Le massacre de Katyn et le mensonge que les Soviétiques et les communistes de tous
pays ont voulu imposer à son sujet ont occupé une place centrale dans la mémoire des
Polonais depuis la Seconde Guerre mondiale. Ils ont joué un rôle important dans la
relation conflictuelle avec le régime qui leur fut imposé.
Dans l’avion présidentiel se trouvait Anna Walentynowicz, grutière au chantier
Lénine de Gdansk, dont le licenciement fut à l’origine de la grève déclenchée le 15 août
1980 qui aboutit à la création du syndicat NSZZ Solidarnosc. Pendant les treize mois
d’existence légale du syndicat, il fut alors possible de parler ouvertement de Katyn.
Même après l’établissement de l’état de guerre le 13 décembre 1981, Katyn resta
présent : des brochures éditées clandestinement circulaient, mais aussi des timbres
commémoratifs destinés à financer la presse clandestine.

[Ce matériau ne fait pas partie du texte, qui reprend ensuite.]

(** ** Binding *)

(** The [do] loop over ports: the port it ends with, and [None] when the fuel
    is spent. *)
Definition next_port (x : Z) : Z :=
  let x := u16 (x + 1) in
  if (x <? IPPORT_RESERVED) || (IPPORT_USERRESERVED <? x) then IPPORT_RESERVED else x.

Fixpoint port_loop (fuel : nat) (laddr : Z) (wild : bool) st : option (pcbinfo R) :=
  match fuel with
  | O => None
  | S fuel =>
      let st := set_lastport (next_port (lastport st)) st in
      match in_pcblookup st 0 0 laddr (lastport st) wild with
      | Some _ => port_loop fuel laddr wild st
      | None => Some st
      end
  end.

(** [reuseport & t->inp_socket->so_options]. *)
Definition may_share (reuseaddr reuseport : bool) st (t : positive) : bool :=
  match pcbs st !! t with
  | Some q => (reuseaddr && so_options q SO_REUSEADDR) || (reuseport && so_options q SO_REUSEPORT)
  | None => false
  end.

(** The check of the requested address and port: the error, or the port. *)
Definition bind_check p (wild : bool) (sin : sockaddr) st e : Z + Z :=
  if negb (sin_ok sin) then inl EINVAL
  else
    let multicast := IN_MULTICAST (sin_addr sin) in
    let both := multicast && so_options p SO_REUSEADDR in
    if negb multicast && negb (sin_addr sin =? INADDR_ANY) && negb (ifa_ifwithaddr (sin_addr sin) e)
    then inl EADDRNOTAVAIL
    else if negb (sin_port sin =? 0) then
      match in_pcblookup st 0 0 (sin_addr sin) (sin_port sin) wild with
      | Some t => if may_share both (both || so_options p SO_REUSEPORT) st t then inr (sin_port sin) else inl EADDRINUSE
      | None => inr (sin_port sin)
      end
    else inr 0.

Definition bind_wild p : bool :=
  negb (so_options p SO_REUSEADDR) && negb (so_options p SO_REUSEPORT) &&
  (negb (pr_connrequired p) || negb (so_options p SO_ACCEPTCONN)).

(** The part from [if (lport == 0)] on. *)
Definition bind_port (fuel : nat) i (laddr lport : Z) (wild : bool) st : option (Z * pcbinfo R) :=
  if lport =? 0 then
    st ← port_loop fuel laddr wild st;
    Some (0, in_pcbrehash i (upd i (set_lport (lastport st)) st))
  else Some (0, in_pcbrehash i (upd i (set_lport lport) st)).

Definition in_pcbbind (fuel : nat) i (nam : option sockaddr) st e : option (Z * pcbinfo R) :=
  p ← pcbs st !! i;
  if bool_decide (in_ifaddr e = []) then Some (EADDRNOTAVAIL, st)
  else if negb (inp_lport p =? 0) || negb (inp_laddr p =? INADDR_ANY) then Some (EINVAL, st)
  else
    match nam with
    | None => bind_port fuel i (inp_laddr p) 0 (bind_wild p) st
    | Some sin =>
        match bind_check p (bind_wild p) sin st e with
        | inl err => Some (err, st)
        | inr lport => bind_port fuel i (sin_addr sin) lport (bind_wild p) (upd i (set_laddr (sin_addr sin)) st)
        end
    end.

(** ** Connecting *)

(** [in_pcbladdr] changes the address it is given. *)
Definition ladr_dst (sin : sockaddr) e : Z :=
  match in_ifaddr e with
  | [] => sin_addr sin
  | ia :: _ =>
      if sin_addr sin =? INADDR_ANY then ia_addr ia
      else if (sin_addr sin =? INADDR_BROADCAST) && ia_broadcast ia then ia_broadaddr ia
      else sin_addr sin
  end.
(** A change that the invariant does not see. *)
Lemma send_inv_stable n m c c1 : stable c c1 → get snd_nxt c1 = get snd_nxt c →
  get snd_max c1 = get snd_max c → flag TF_SENTFIN c1 = flag TF_SENTFIN c →
  send_inv n m c → send_inv n m c1.
Proof.
  intros (A1 & A2 & A3 & A4) Hx Hm Hf [].
  split; unfold snd_cc in *; rewrite ?A1, ?A2, ?Hx, ?Hm, ?Hf, ?A3 by done; done.
Qed.

Lemma tstamp_len flags c : TH_SYN flags = false →
  zlen (tstamp_opt flags c) = if TH_RST flags then 0 else opt_len c.
Proof.
  intros Hsyn. unfold tstamp_opt, opt_len. rewrite Hsyn. cbn [negb andb orb].
  destruct (TH_RST flags); cbn [negb]; [by rewrite andb_false_r|]. rewrite andb_true_r.
  destruct (_ && _); [|done]. rewrite !zlen_app. destruct options_eq as (_ & _ & ->). done.
Qed.

Lemma opts_spec len sendalot flags c : send_ok c → TH_SYN flags = false →
  0 <= len <= get t_maxseg c →
  let '(len', sendalot', flags', opt, c1) := out_opts len sendalot flags c in
  c1 = c ∧ 0 <= len' <= len ∧ (len ≠ 0 → len' ≠ 0) ∧
  (flags' = flags ∨ flags' = set_fin false flags) ∧ (TH_FIN flags' = true → len' = len) ∧
  (sendalot' = true → sendalot = true ∧ len' = len ∨ 2 <= len ∧ len' ≠ 0 ∧ TH_FIN flags' = false).
Proof.
  intros [] Hsyn Hlen. unfold out_opts, syn_opts. rewrite Hsyn. cbn [app].
  pose proof (tstamp_len flags c Hsyn) as Hol.
  assert (0 <= zlen (tstamp_opt flags c) <= opt_len c).
  { rewrite Hol. unfold opt_len. destruct (TH_RST flags), (_ && _); lia. }
  clear Hol. rewrite u32_id by lia. destruct (Z.ltb_spec (get t_maxseg c - zlen (tstamp_opt flags c)) len).
  - split_and!; try done; try lia; [by right|]. intros _. right. split_and!; try done; lia.
  - split_and!; try done; try lia; [by left|]. intros ->. by left.
Qed.
(** A segment; the options are the first [s_optlen] bytes of the memory
    [s_optmem], the data follows the options. *)
Record tin := MkIn {
  s_seq : Z; s_ack : Z; s_win : Z; s_urp : Z; s_flags : thflags;
  s_optlen : Z; s_optmem : Z → Z; s_data : bytes;
  s_mcast : bool;      (** broadcast or multicast *)
  s_self : bool        (** source and destination are the same *)
}.

(** The local variables that change: [ti_seq], [ti_len], [ti_urp], [tiflags],
    the data, the timestamp and its echo, [needoutput]. *)
Record work := MkWork {
  w_seq : Z; w_len : Z; w_urp : Z; w_flags : thflags; w_data : bytes;
  w_ts : option (Z * Z); w_need : bool
}.

Definition w_start (s : tin) (ts : option (Z * Z)) : work :=
  MkWork (s_seq s) (zlen (s_data s)) (s_urp s) (s_flags s) (s_data s) ts false.
Definition w_setflags (f : thflags) (w : work) : work :=
  MkWork (w_seq w) (w_len w) (w_urp w) f (w_data w) (w_ts w) (w_need w).
Definition w_needed (w : work) : work :=
  MkWork (w_seq w) (w_len w) (w_urp w) (w_flags w) (w_data w) (w_ts w) true.

Definition TSTMP_LT (a b : Z) : bool := s32 (a - b) <? 0.
Definition TSTMP_GEQ (a b : Z) : bool := 0 <=? s32 (a - b).

(** A word in memory, most significant byte first. *)
Definition ntohs (mem : Z → Z) (p : Z) : Z := mem p * 256 + mem (p + 1).
Definition ntohl (mem : Z → Z) (p : Z) : Z := ntohs mem p * 65536 + ntohs mem (p + 2).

1989. Retour à la démocratie en Pologne, perestroïka en URSS : le mensonge sur la
responsabilité du massacre attribué aux Allemands par les Soviétiques est définitivement ruiné lorsque M. Gorbatchev admet, en 1990, la responsabilité du NKVD et
informe les autorités polonaises de l’existence de deux autres lieux d’exécution :
Mednoje et Karkhov. Deux ans plus tard, en octobre 1992, Boris Eltsine remet copies
des documents secrets concernant cette liquidation d’une partie des élites de la nation
polonaise à Lech Walesa. Le chapitre du mensonge communiste est désormais clos.
Mais la portée de l’affaire de Katyn dépasse largement la question des relations russopolonaises. En effet, dès qu’il est connu, il est évident que ce crime de guerre est soviétique. Reprenons la chronologie des faits.
*
Historien, éditeur, vient de publier Jan Karski, le «roman »et l’histoire (Pascal Galodé éditeurs).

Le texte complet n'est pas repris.